*** Opening TASK INPUTS ***
(** ** Files and endpoints of different patches *)

Lemma string_app_inv_tail (a b c : string) : a ++ c = b ++ c -> a = b.
Proof.
  revert b. induction a as [|x a IH]; intros b H.
  - destruct b as [|y b]; [reflexivity|]. exfalso.
    assert (Hlen := f_equal String.length H).
    cbn [append String.length] in Hlen. rewrite string_length_app in Hlen. lia.
  - destruct b as [|y b].
    + exfalso. assert (Hlen := f_equal String.length H).
      cbn [append String.length] in Hlen. rewrite string_length_app in Hlen. lia.
    + cbn [append] in H. inversion H as [[Hxy Hrest]]. f_equal. now apply IH.
Qed.

(** The name of a patch file is never an absolute path, so the file is
    placed under the directory of the series. *)
Lemma patch_path_shape (series_dir : string) (patch : Patch) :
  exists sep,
    patch_path series_dir patch =
    series_dir ++ sep ++ PyStr.str (patch_id patch) ++ ".patch" /\
    sep = (if (series_dir =? "")%string then ""
           else if PyStr.endswith "/" series_dir then "" else "/").
Proof.
  unfold patch_path, os_path_join.
  destruct (StrFacts.str_head (patch_id patch)) as (c & rest & Hstr & Hc).
  assert (Hrel : PyStr.startswith "/" (PyStr.str (patch_id patch) ++ ".patch")
                 = false).
  { rewrite Hstr. cbn [append PyStr.startswith].
    destruct Hc as [Hc | ->]; [|reflexivity].
    destruct (Ascii.eqb_spec "/"%char c) as [<- | _]; [discriminate Hc|].
    reflexivity. }
  rewrite Hrel.
  destruct (String.eqb_spec series_dir "") as [-> | _].
  { now exists "". }
  destruct (PyStr.endswith "/" series_dir);
    [exists "" | exists "/"]; split; reflexivity.
Qed.

(** X16. Patches with different ids are saved to different files of the series
    directory and have different check endpoints: no patch of a series
    overwrites the file of another, and no check lands on another patch. *)
Theorem patches_kept_apart (series_dir : string) (p q : Patch) :
  patch_id p <> patch_id q ->
  PyStr.startswith series_dir (patch_path series_dir p) = true /\
  patch_path series_dir p <> patch_path series_dir q /\
  check_url (patch_id p) <> check_url (patch_id q).
Proof.
  intros Hids.
  destruct (patch_path_shape series_dir p) as (sep & Hp & Hsep).
  destruct (patch_path_shape series_dir q) as (sep' & Hq & Hsep').
  rewrite <- Hsep in Hsep'. subst sep'.
  split; [|split].
  - rewrite Hp. apply PyStrFacts.startswith_app.
  - rewrite Hp, Hq. intros H.
    apply string_app_inv_head, string_app_inv_head, string_app_inv_tail in H.
    now apply StrFacts.str_inj in H.
  - unfold check_url. intros H.
    apply string_app_inv_head in H.
    change ("/patches/" ++ PyStr.str (patch_id p) ++ "/checks/")
      with ("/patches/" ++ (PyStr.str (patch_id p) ++ "/checks/")) in H.
    apply (string_app_inv_head "/patches/") in H.
    apply string_app_inv_tail in H.
    now apply StrFacts.str_inj in H.
Qed.

Lemma patches_kept_apart_witness :
  PyStr.startswith "/tmp/root/1"
    (patch_path "/tmp/root/1" (Fixture.patch 11 "" [1])) = true /\
  patch_path "/tmp/root/1" (Fixture.patch 11 "" [1]) <>
  patch_path "/tmp/root/1" (Fixture.patch 12 "" [1]) /\
  check_url 11 <> check_url 12.
Proof.
  apply (patches_kept_apart "/tmp/root/1" (Fixture.patch 11 "" [1])
           (Fixture.patch 12 "" [1])).
  vm_compute. discriminate.
Defined.

(** ** The file list of a series *)

(** X17. [series_get_file_list] asks the tracker for every patch of the series,
    in order, and returns no file at all: [patch_get_file_list] finds none
    in any diff. *)
Theorem series_get_file_list_empty (E : Env) (series : Series) (w : World) :
  Forall (fun patch => patch_served E (patch_id patch)) (series_patches series) ->
  runs (series_get_file_list E series) w (Ok [])
    (map (fun patch => EvGet (patch_url (patch_id patch))) (series_patches series)).
Proof.
  unfold series_get_file_list. generalize (series_patches series) as patches.
  intros patches Hserved. revert w.
  induction Hserved as [|patch rest Hpatch _ IH]; intros w;
    cbn [series_get_file_list_loop map].
  - apply runs_ret.
  - change (EvGet (patch_url (patch_id patch)) :: ?l)
      with ([EvGet (patch_url (patch_id patch))] ++ l)%list.
    eapply runs_bind; [apply pw_get_patch_ok, Hpatch|].
    rewrite patch_get_file_list_nil. cbn [app]. apply IH.
Qed.

Lemma series_get_file_list_empty_witness :
  runs (series_get_file_list Fixture.quiet Fixture.two_patches)
    (Fixture.world []) (Ok [])
    [EvGet (patch_url 11); EvGet (patch_url 12)].
Proof.
  apply (series_get_file_list_empty Fixture.quiet Fixture.two_patches
           (Fixture.world [])).
  repeat constructor.
Defined.

(** ** What a failed patch is reported with *)

Lemma fail_reports_app (a b : list Event) :
  fail_reports (a ++ b) = (fail_reports a ++ fail_reports b)%list.
Proof. apply flat_map_app. Qed.

Lemma mail_bodies_app (a b : list Event) :
  mail_bodies (a ++ b) = (mail_bodies a ++ mail_bodies b)%list.
Proof. apply flat_map_app. Qed.

Lemma main_submit_check_texts (E : Env) (args : Args) (patch_id state : Z)
    (description : string) (w : World) :
  accepts_checks E ->
  post (main_submit_check E args patch_id state description) w
    (fun o new => o = Ok tt /\ mail_bodies new = [] /\
                  fail_reports new =
                  if uploads args (environ w) && (state =? 3)
                  then [description] else []).
Proof.
  intros Haccept. unfold main_submit_check, uploads.
  destruct (args_dry_run args).
  { known ltac:(apply runs_ret). now repeat split. }
  destruct (args_no_update_check args).
  { known ltac:(apply runs_ret). now repeat split. }
  cbn [negb andb]. unfold dict_mem.
  apply post_bind. unfold pw_submit_check.
  step ltac:(apply runs_observe).
  cbn [environ add_events].
  destruct (dict_get String.eqb (environ w) "PATCHWORK_TOKEN") as [token|].
  - apply post_bind. unfold requests_post.
    step ltac:(reflexivity).
    rewrite Haccept. cbn [Z.eqb negb Pos.eqb].
    known ltac:(apply runs_ret).
    known ltac:(apply runs_ret).
    known ltac:(apply runs_ret).
    split; [reflexivity|]. split; [reflexivity|].
    cbn [app fail_reports flat_map check_state check_description].
    destruct (state =? 3); reflexivity.
  - step ltac:(apply runs_emit).
    known ltac:(apply runs_ret).
    known ltac:(apply runs_ret).
    now repeat split.
Qed.

Lemma main_apply_patches_texts (E : Env) (args : Args) (series_dir : string)
    (good : list Patch) (bad : Patch) (rest : list Patch) :
  accepts_checks E ->
  Forall (applies E args series_dir) good ->
  fails_to_apply E args series_dir bad ->
  forall w,
    post (main_apply_patches E args series_dir (good ++ bad :: rest)) w
      (fun o new =>
         exists w',
           let stderr := snd (popen E w' (git_am_cmd series_dir bad)
                                (args_src_dir args)) in
           o = Ok (false, EMAIL_MESSAGE_format stderr) /\
           mail_bodies new = [] /\
           fail_reports new = if uploads args (environ w) then [stderr] else []).
Proof.
  intros Haccept Hgood [Hmbox Ham].
  induction Hgood as [|p good [Hpmbox Hpam] _ IH]; intros w.
  - cbn [app main_apply_patches].
    step ltac:(apply requests_url_ok, Hmbox).
    step ltac:(apply runs_emit).
    unfold git_am. fold (patch_path series_dir bad).
    fold (git_am_cmd series_dir bad).
    step ltac:(apply cmd_run_nonzero, Ham).
    match goal with
    | |- context [fst (fst (popen E ?w' _ _)) =? 0] =>
        let H := fresh "Hexit" in
        assert (H := Ham w'); apply Z.eqb_neq in H; rewrite H
    end.
    cbn [negb].
    apply post_bind. eapply post_conseq; [now apply main_submit_check_texts|].
    intros o n (-> & Hmail & Hfail). cbn beta iota.
    apply post_bind. eapply post_conseq; [apply cmd_run_post|].
    intros o' n' [[r ->] ->].
    known ltac:(apply runs_ret).
    match type of Hfail with
    | context [popen E ?w' _ _] => exists w'
    end.
    cbn zeta. split; [reflexivity|].
    cbn [environ add_events Z.eqb Pos.eqb] in Hfail.
    rewrite Bool.andb_true_r in Hfail.
    rewrite !mail_bodies_app, !fail_reports_app, Hmail, Hfail.
    split; [reflexivity|]. cbn [fail_reports flat_map app].
    now rewrite List.app_nil_r.
  - cbn [app main_apply_patches].
    step ltac:(apply requests_url_ok, Hpmbox).
    step ltac:(apply runs_emit).
    unfold git_am at 1. fold (patch_path series_dir p).
    fold (git_am_cmd series_dir p).
    step ltac:(apply cmd_run_zero, Hpam).
    cbn [Z.eqb negb].
    apply post_bind. eapply post_conseq; [now apply main_submit_check_texts|].
    intros o n (-> & Hmail & Hfail). cbn beta iota.
    eapply post_conseq; [apply IH|].
    intros o' n' (w' & Hverdict & Hmail' & Hfail'). exists w'.
    cbn zeta in *. split; [exact Hverdict|].
    cbn [environ add_events] in *.
    rewrite !mail_bodies_app, !fail_reports_app, Hmail, Hmail', Hfail, Hfail'.
    cbn [Z.eqb Pos.eqb]. rewrite Bool.andb_false_r.
    split; reflexivity.
Qed.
*** Closing TASK INPUTS ***
__WHAT TO PRODUCE__. Copy back the listing above exactly, but only from the line with "- destruct b as [|y b]." through the line with "destruct (patch_path_shape series_dir p)", both ends included.

__THE COMPLETED TASK__.
  - destruct b as [|y b].
    + exfalso. assert (Hlen := f_equal String.length H).
      cbn [append String.length] in Hlen. rewrite string_length_app in Hlen. lia.
    + cbn [append] in H. inversion H as [[Hxy Hrest]]. f_equal. now apply IH.
Qed.

(** The name of a patch file is never an absolute path, so the file is
    placed under the directory of the series. *)
Lemma patch_path_shape (series_dir : string) (patch : Patch) :
  exists sep,
    patch_path series_dir patch =
    series_dir ++ sep ++ PyStr.str (patch_id patch) ++ ".patch" /\
    sep = (if (series_dir =? "")%string then ""
           else if PyStr.endswith "/" series_dir then "" else "/").
Proof.
  unfold patch_path, os_path_join.
  destruct (StrFacts.str_head (patch_id patch)) as (c & rest & Hstr & Hc).
  assert (Hrel : PyStr.startswith "/" (PyStr.str (patch_id patch) ++ ".patch")
                 = false).
  { rewrite Hstr. cbn [append PyStr.startswith].
    destruct Hc as [Hc | ->]; [|reflexivity].
    destruct (Ascii.eqb_spec "/"%char c) as [<- | _]; [discriminate Hc|].
    reflexivity. }
  rewrite Hrel.
  destruct (String.eqb_spec series_dir "") as [-> | _].
  { now exists "". }
  destruct (PyStr.endswith "/" series_dir);
    [exists "" | exists "/"]; split; reflexivity.
Qed.

(** X16. Patches with different ids are saved to different files of the series
    directory and have different check endpoints: no patch of a series
    overwrites the file of another, and no check lands on another patch. *)
Theorem patches_kept_apart (series_dir : string) (p q : Patch) :
  patch_id p <> patch_id q ->
  PyStr.startswith series_dir (patch_path series_dir p) = true /\
  patch_path series_dir p <> patch_path series_dir q /\
  check_url (patch_id p) <> check_url (patch_id q).
Proof.
  intros Hids.
  destruct (patch_path_shape series_dir p) as (sep & Hp & Hsep).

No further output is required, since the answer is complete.